Time Travel vs Time Shifts

Time shift is distinctly different from time travel in narrative writing since time travel implies someone is doing the traveling. That someone can provide the continuity between the two time milestones. The narrative doesn’t suffer from the need to have exposition to describe the jump point and landing point. Films by contrast can do this jump much more deftly since the landing point pan-shot is transition and explanation enough. A mere few seconds.

However, some time travel is bad even if the traveler provides the continuity. God Emperor of Dune by Frank Herbert is such an example. The main character, Duke Leto II, lives for thousands of years, outliving the other characters readers had come to identify with. The whole book seemed an experiment in narrative writing, and Herbert spends the rest of the narration referring to this or that character being a model of this other character who’s the genealogical line of the familiar character in the previous work in the series.

Time jump, as this manuscript does, is therefore fraught with such narrative difficulty. The new landing scene, the character how changed, and the underlying justification for the time jump, all three, need go out in a flash with no heavy handedness nor with skimpy texture in explanation. No easy feat.

Why Do It Then? Why Have The Time Jump At All?

Natural oral tradition and memory recall though jump in time like that. I tried to make the jumps as natural and as least disorienting as possible. Any help I could afford the reader, I afforded: 1) chapters starting with place, year, season, 2) chapters having an excerpt of the central action given at front, without giving too much away, and 3) with relative time jump difference given too, like “3 years back” or “5 years forward.”

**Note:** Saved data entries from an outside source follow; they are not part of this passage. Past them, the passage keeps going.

(* ===== verification/Slru.v ===== *)
(** * The page cache of the transaction logs

    Models src/transaction/slru.cpp and include/transaction/slru.hpp: a cache
    of at most [capacity] pages of 8192 bytes, evicted in least-recently-used
    order, dirty pages being written to files named by their page number when
    a directory is configured.

    The directory is a map from paths to file contents; opening and writing
    succeed.  A copy beyond the end of a page is undefined in the code, so the
    theorems are about accesses inside a page. *)

From Stdlib Require Import Ascii.
From stdpp Require Import base gmap list strings sets.
From S2P Require Import Prelude CString Transam.
Import CString Transam.

Module Slru.

Inductive SlruPageStatus := kEmpty | kValid | kDirty.
#[global] Instance status_eq_dec : EqDecision SlruPageStatus.
Proof. solve_decision. Defined.

Record SlruPage := mkSlruPage { pageno : Z; status : SlruPageStatus; data : list Z }.

Record SlruCtl := mkCtl {
  name : string;
  capacity : Z;
  disk_dir : string;
  pages : gmap Z SlruPage;
  lru_order : list Z;
  reads : Z;
  writes : Z;
  flushes : Z
}.

(** The control block and the files. *)
Record slru := mkSlru { ctl : SlruCtl; files : gmap string (list Z) }.

Definition set_pages (f : gmap Z SlruPage → gmap Z SlruPage) (c : SlruCtl) : SlruCtl :=
  mkCtl (name c) (capacity c) (disk_dir c) (f (pages c)) (lru_order c) (reads c) (writes c) (flushes c).
Definition set_lru (f : list Z → list Z) (c : SlruCtl) : SlruCtl :=
  mkCtl (name c) (capacity c) (disk_dir c) (pages c) (f (lru_order c)) (reads c) (writes c) (flushes c).
Definition set_stats (r w f : Z) (c : SlruCtl) : SlruCtl :=
  mkCtl (name c) (capacity c) (disk_dir c) (pages c) (lru_order c) r w f.
Definition upd (f : SlruCtl → SlruCtl) (s : slru) : slru := mkSlru (f (ctl s)) (files s).

Definition zero_page : list Z := replicate (Z.to_nat kSlruPageSize) 0.

Definition PageFilePath (dir : string) (p : Z) : string :=
  dir +:+ "/" +:+ of_chars (print_padded 16 4 8 (u32 p)).

(** Bytes a short file does not have keep what the page had. *)
Definition ReadPageFromDisk (dir : string) (p : Z) (page : SlruPage) (fs : gmap string (list Z)) : bool * SlruPage :=
  match fs !! PageFilePath dir p with
  | None => (false, page)
  | Some c =>
      let got := take (Z.to_nat kSlruPageSize) c in
      (true, mkSlruPage (pageno page) (status page) (got ++ drop (length got) (data page)))
  end.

As a side effect, the chapter-starting excerpt when read within the chapter again later has the cool effect of seeming like déjà vu. Such déjà vu occurs, I think, when we’ve dreamt a similar situation we see unfolding in real life. And, that’s the connection to the second element. The dreaming.

The Dream Sequence

I’ve read on Twitter that literary agents and editors of publishing houses do not like dream sequences in their queried manuscripts (to literary agents) and later manuscripts out on submission (from lit agents to publishers). And, I can understand why. Dreams, if they are cogent and coherent to the non-dream narrative, they seem contrived and forced. Not dream at all, except with the gratuitous fantasia simulating a dream-scape. And yet, dreams are an important part of some narration.

To deny use of dream sequences at all because of their intrinsic mechanical difficulties denies their place in oral tradition, in narrative writing. Dreams occupy a very powerful position in both realms because they are the first stories we’ve been given in our lived experiences.

Conclusions

The difficulty of having dreams at all in the narrative therefore should have scared me off of using it, but it didn’t. The difficulty of having time shifts should have done as well. Its place, their place, in story telling, I felt, was too strong and ridiculous to deny. And, so I suffer. This then became an issue as to what genre this manuscript was? The experimental aspects seem to suggest literary fiction, but I wanted to make the narrative accessible and reminiscent of oral tradition. That aspect reflected its folklore roots and the oral tradition was an important element to that consideration. Oral tradition too at its core is accessibility. People, children, villagers, bar flies alike would listen to such stories. I wanted that for this manuscript because its content reflected that tradition. And so, these incongruities plague the story and make it not accessible at all because it may never see the light of day in a book store show window.